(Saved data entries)
********

(** Adding flags to the directory entry of a table of [a]. *)
Lemma wf_pde_flags s W l pend k a d tp perm :
  vm_wf s W l pend -> W !! k = Some a -> a.(as_tabs) !! d = Some tp -> 0 <= perm < PGSIZE ->
  vm_wf (set_pmem (st32 s.(pmem) (a.(as_dir) * PGSIZE + 4 * d)
    (Z.lor (ld32 s.(pmem) (a.(as_dir) * PGSIZE + 4 * d)) perm)) s) W l pend.
Proof.
  intros Hwf Hk Htp Hperm.
  pose proof (vw_rep _ _ _ _ Hwf k a Hk) as Hr.
  destruct (vr_tabs_dom _ _ Hr _ _ Htp) as [Hd _]. apply (vr_slots _ _ Hr) in Hd.
  destruct Hwf as [Ha Hrep Hdj Hm Href]. split; try done.
  - destruct Ha. by split.
  - intros k' b Hb. destruct (decide (k' = k)) as [->|Hne].
    + replace b with a by congruence. eapply (vm_rep_pde_flags s _ a d tp); done.
    + apply (vm_rep_frame (fun p => p = a.(as_dir)) s); [by apply (Hrep k')|done| |].
      * apply same_outside_st32; [lia|done].
      * intros p Ho ->. apply Hne. apply (Hdj k' k b a a.(as_dir)); try done. by left.
Qed.

(** Taking and dropping a reference. *)
Lemma wf_incref s W l pend p pi :
  vm_wf s W l pend -> s.(pages) !! p = Some pi -> pi.(pp_ref) = refs W p + pend p -> p ∉ l -> pi.(pp_ref) + 1 < 2 ^ 16 ->
  let s' := set_pages (<[p := mkPageInfo None (pi.(pp_ref) + 1)]> s.(pages)) s in
  set_ref p (pi.(pp_ref) + 1) s = Ret tt s' /\
  vm_wf s' W l (fun q => pend q + hits q p).
Proof.
  intros Hwf Hpi Hcnt Hl Hov. pose proof (aw_ref _ _ (vw_alloc _ _ _ _ Hwf) _ _ Hpi).
  pose proof (aw_link _ _ (vw_alloc _ _ _ _ Hwf) _ _ Hpi Hl) as Hlk. split.
  - rewrite (set_ref_some _ _ pi) by done. by rewrite Hlk, u16_small by lia.
  - destruct Hwf as [Ha Hrep Hdj Hm Href].
    split; simpl; try done.
    + apply (alloc_wf_set_ref _ _ pi); done || lia.
    + intros k a Hk. by apply (vm_rep_ext s); eauto.
    + intros q qi. rewrite lookup_insert_Some. intros [[<- <-]|[Hne Hq]]; simpl.
      * rewrite hits_self. lia.
      * unfold hits. rewrite (proj2 (Z.eqb_neq _ _)) by done. pose proof (Href _ _ Hq). lia.
Qed.

(** The state [page_decref] leaves, and the free list it leaves. *)
Definition decref (p : Z) (r : Z) (s : pmap) : pmap :=
  if r =? 1 then freed p s
  else set_pages (<[p := mkPageInfo None (r - 1)]> s.(pages)) s.

Lemma wf_decref s W l pend p pi :
  vm_wf s W l pend -> s.(pages) !! p = Some pi -> 0 < refs W p + pend p -> p ∉ l -> 1 <= pi.(pp_ref) ->
  page_decref p s = Ret tt (decref p pi.(pp_ref) s) /\
  vm_wf (decref p pi.(pp_ref) s) W (if pi.(pp_ref) =? 1 then p :: l else l)
    (fun q => pend q - hits q p).
Proof.
  intros Hwf Hpi Hpos Hl H1. pose proof (vw_ref _ _ _ _ Hwf p pi Hpi Hpos) as Hr.
  destruct Hwf as [Ha Hrep Hdj Hm Href]. unfold decref.
  assert (forall s' r, s'.(pages) = <[p := r]> s.(pages) -> r.(pp_ref) = pi.(pp_ref) - 1 ->
    forall q qi, s'.(pages) !! q = Some qi -> 0 < refs W q + (pend q - hits q p) -> qi.(pp_ref) = refs W q + (pend q - hits q p)) as Hcount.
  { intros s' r -> Hrr q qi. rewrite lookup_insert_Some. intros [[<- <-]|[Hne Hq]].
    - rewrite hits_self. lia.
    - unfold hits. rewrite (proj2 (Z.eqb_neq _ _)) by done. pose proof (Href _ _ Hq). lia. }
  destruct (Z.eqb_spec pi.(pp_ref) 1) as [E|E].
  - destruct (page_decref_last s p pi l Ha Hpi E Hl) as [Hrun Ha']. split; [exact Hrun|].
    split; try done.
    + intros k a Hk. by apply (vm_rep_ext s); eauto.
    + apply (Hcount _ (mkPageInfo s.(page_free_list) 0)); simpl; [done|lia].
  - destruct (page_decref_many s p pi l Ha Hpi ltac:(lia) Hl) as [Hrun Ha']. split; [exact Hrun|].
    split; try done.
    + intros k a Hk. by apply (vm_rep_ext s); eauto.
    + by apply (Hcount _ (mkPageInfo None (pi.(pp_ref) - 1))).
Qed.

********

Required action
Which lines of the data contain the string "Hrun"? Copy each one.

Answer to the exercise
  - destruct (page_decref_last s p pi l Ha Hpi E Hl) as [Hrun Ha']. split; [exact Hrun|].
  - destruct (page_decref_many s p pi l Ha Hpi ltac:(lia) Hl) as [Hrun Ha']. split; [exact Hrun|].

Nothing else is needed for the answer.